Build Context Example:
project/
├── Dockerfile # Build file
├── .dockerignore # List of files to ignore
├── app/ # Application code
│ ├── main.py
│ └── requirements.txt
├── config/ # Configuration files
│ └── app.conf
└── static/ # Static resources
├── css/
└── js/
Basic Dockerfile Instructions
FROM - Base Image
# Specify the base image
FROM ubuntu:20.04
# Use a specific version
FROM node:16-alpine
# Naming in multi-stage builds
FROM golang:1.19 AS builder
FROM alpine:latest AS runtime
# Use an official image
FROM nginx:latest
FROM mysql:8.0
FROM python:3.9-slim
# Empty image (for minimal images)
FROM scratch
MAINTAINER/LABEL - Metadata Information
# Maintainer information (deprecated, LABEL is recommended)

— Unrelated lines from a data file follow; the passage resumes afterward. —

Definition validate_listener (path : string) (l : ListenerDto) : list ConfigError :=
  match l with
  | UdpDto _ addresses port strategy hosts | TcpDto _ addresses port strategy hosts =>
    validate_stream path addresses port strategy hosts
  | DohDto _ routes endpoints =>
    when (bool_decide (length routes = 0%nat)) CE_MissingField (field path "routes") "at least one route is required" ++
    when (bool_decide (length endpoints = 0%nat)) CE_MissingField (field path "endpoints")
      "at least one endpoint is required" ++
    routes_loop path 0 [] [] routes ++
    each (validate_doh_endpoint path) endpoints
  end.

(** ** Upstreams and strategies *)

Definition validate_upstream (u : UpstreamDto) (path : string) : list ConfigError :=
  match u with
  | HostsDto _ format hosts =>
    when (negb (String.eqb format "json" || String.eqb format "hosts")) CE_InvalidValue (field path "format")
      "hosts upstream format must be json or hosts" ++
    when (blank hosts) CE_MissingField (field path "hosts") "inline hosts content must not be empty"
  | DohUpstreamDto _ address bootstrap connect_ip _ ecs =>
    validate_http_url address (field path "address") "upstream address" "upstream URL" ++
    when (is_set bootstrap && is_set connect_ip) CE_Constraint path "bootstrap and connect_ip are mutually exclusive" ++
    validate_ecs ecs (field path "edns_client_subnet")
  | GroupDto _ upstreams mode timeout fallbacks fallback_mode fallback_timeout =>
    validate_group_members upstreams mode (field path "upstreams") ++
    when (is_zero timeout) CE_InvalidValue (field path "timeout") "timeout must be greater than zero" ++
    match fallbacks with
    | Some fallbacks =>
      when (bool_decide (fallbacks = [])) CE_Constraint (field path "fallbacks")
        "fallbacks must not be empty when provided" ++
      when (negb (is_set fallback_mode)) CE_MissingField (field path "fallback_upstream_mode")
        "fallback mode is required when fallbacks are provided" ++
      when (match fallback_timeout with None => true | Some v => is_zero v end) CE_MissingField
        (field path "fallback_timeout") "fallback timeout is required and must be positive" ++
      match fallback_mode with
      | Some mode => validate_group_members fallbacks mode (field path "fallbacks")
      | None => []
      end
    | None =>
      when (is_set fallback_mode || is_set fallback_timeout) CE_Constraint path
        "fallback mode and timeout require fallbacks"
    end
  end.

(** [value.as_ref().is_some_and(|value| !value.trim().is_empty())] *)
Definition names_item (s : option string) : bool := match s with Some s => negb (blank s) | None => false end.

Definition validate_rule (rule_path : string) (r : StrategyRuleDto) : list ConfigError :=
  let has_rule_set := names_item (rl_rule_set r) in
  let has_hosts := names_item (rl_hosts r) in
  when (Bool.eqb has_rule_set has_hosts) CE_Constraint rule_path "exactly one of rule_set or hosts is required" ++
  when (has_rule_set && negb (names_item (rl_upstream r))) CE_MissingField (field rule_path "upstream")
    "rule_set rules require an upstream" ++
  when (has_hosts && is_set (rl_upstream r)) CE_Constraint (field rule_path "upstream")
    "hosts rules must not specify an upstream" ++
  validate_ecs (rl_ecs r) (field rule_path "edns_client_subnet").

Definition validate_strategy (s : StrategyDto) (path : string) : list ConfigError :=
  when (bool_decide (length (sd_rules s) = 0%nat)) CE_MissingField (field path "rules") "at least one rule is required" ++
  when (blank (sd_default_upstream s)) CE_MissingField (field path "default_upstream")
    "default upstream must not be empty" ++
  match sd_cache s with Some c => validate_cache_override c (field path "cache") | None => [] end ++
  match sd_ttl_override s with Some t => validate_ttl t (field path "ttl_override") | None => [] end ++
  validate_ecs (sd_ecs s) (field path "edns_client_subnet") ++
  each (fun before r => validate_rule (at_index (field path "rules") (length before)) r) (sd_rules s).

(** ** The whole document; [ResourceConfig] borrows these fields of it *)

Definition validate_user (before : list WebUiUserDto) (u : WebUiUserDto) : list ConfigError :=
  let path := at_index "webui.users" (length before) in
  validate_name (wu_name u) (field path "name") ++
  when (bool_decide (wu_name u ∈ wu_name <$> before)) CE_Duplicate (field path "name") "user name is duplicated" ++
  when (negb (is_supported_password_hash (wu_password_hash u))) CE_InvalidValue (field path "password_hash")
    "password_hash must use a supported one-way hash format".
(* ===== verification/ConfigResolve.v ===== *)
(** * From documents to the resolved configuration (src/backend/src/config/resolve.rs)

    [resolve_config_v2] turns an accepted document into the configuration the runtime is
    built from: paths made absolute, settings inherited, names turned into identifiers. Its
    [expect]s would panic if validation had let something through; a panic is [None] here,
    and the theorems show that there is none and that the result is closed: unique names,
    references that exist, no cycles. Types that Plan.v has with fewer fields are given in
    full here, with their views as those. The text the configuration is hashed from is a
    [Debug] rendering and an argument. *)

From stdpp Require Import pretty.
From S2P Require Import Prelude Text Net CacheModel Client Rules Group Outcome DohRoute Plan Executor Upstreams Outbound ClientIp WebAuth ConfigModel ConfigValidate.

(** ** The resolved types *)

Record ResolvedWork := mk_resolved_work {
  rw_path : PathBuf;
  rw_rules_path : PathBuf;
  rw_snapshot_path : PathBuf;
  rw_rule_set_max_size_bytes : Z;
  rw_rule_set_max_rules : Z
}.
Record ResolvedDatabase := mk_resolved_database { rd_kind : DatabaseType; rd_path : PathBuf; rd_records_path : PathBuf }.
Record ResolvedLogs := mk_resolved_logs { rg_enable : bool; rg_level : LogLevelDto; rg_path : PathBuf }.
Record ResolvedWebUiUser := mk_resolved_user { ru_name : string; ru_password_hash : string }.
Record ResolvedWebUi := mk_resolved_webui {
  rwu_enable : bool;
  rwu_address : IpAddr;
  rwu_port : Z;
  rwu_public_origin : option Url;
  rwu_users : list ResolvedWebUiUser
}.
Record FullGlobalCache := mk_full_cache {
  fg_enabled : bool;
  fg_memory_max_size_bytes : Z;
  fg_failure_ttl : Duration;
  fg_negative_ttl_max : Duration;
  fg_optimistic : ResolvedOptimistic;
  fg_persistence_enabled : bool;
  fg_persistence_path : PathBuf;
  fg_snapshot_interval : Duration
}.
Definition cache_view (g : FullGlobalCache) : ResolvedGlobalCache :=
  mk_global_cache (fg_enabled g) (fg_optimistic g).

MAINTAINER John Doe <john@example.com>
# Recommended to use LABEL
LABEL maintainer="john@example.com"
LABEL version="1.0.0"
LABEL description="This is a demo Docker image"
LABEL vendor="My Company"
# Multiple labels
LABEL version="1.0.0" \
description="Multi-line label example" \
maintainer="john@example.com"
RUN - Execute Commands
# Basic usage
RUN apt-get update
RUN apt-get install -y nginx
# Recommended: combine commands to reduce layers
RUN apt-get update && \
apt-get install -y \
nginx \
curl \
vim && \
rm -rf /var/lib/apt/lists/* && \
apt-get clean
# Use exec form
RUN ["apt-get", "update"]
RUN ["apt-get", "install", "-y", "nginx"]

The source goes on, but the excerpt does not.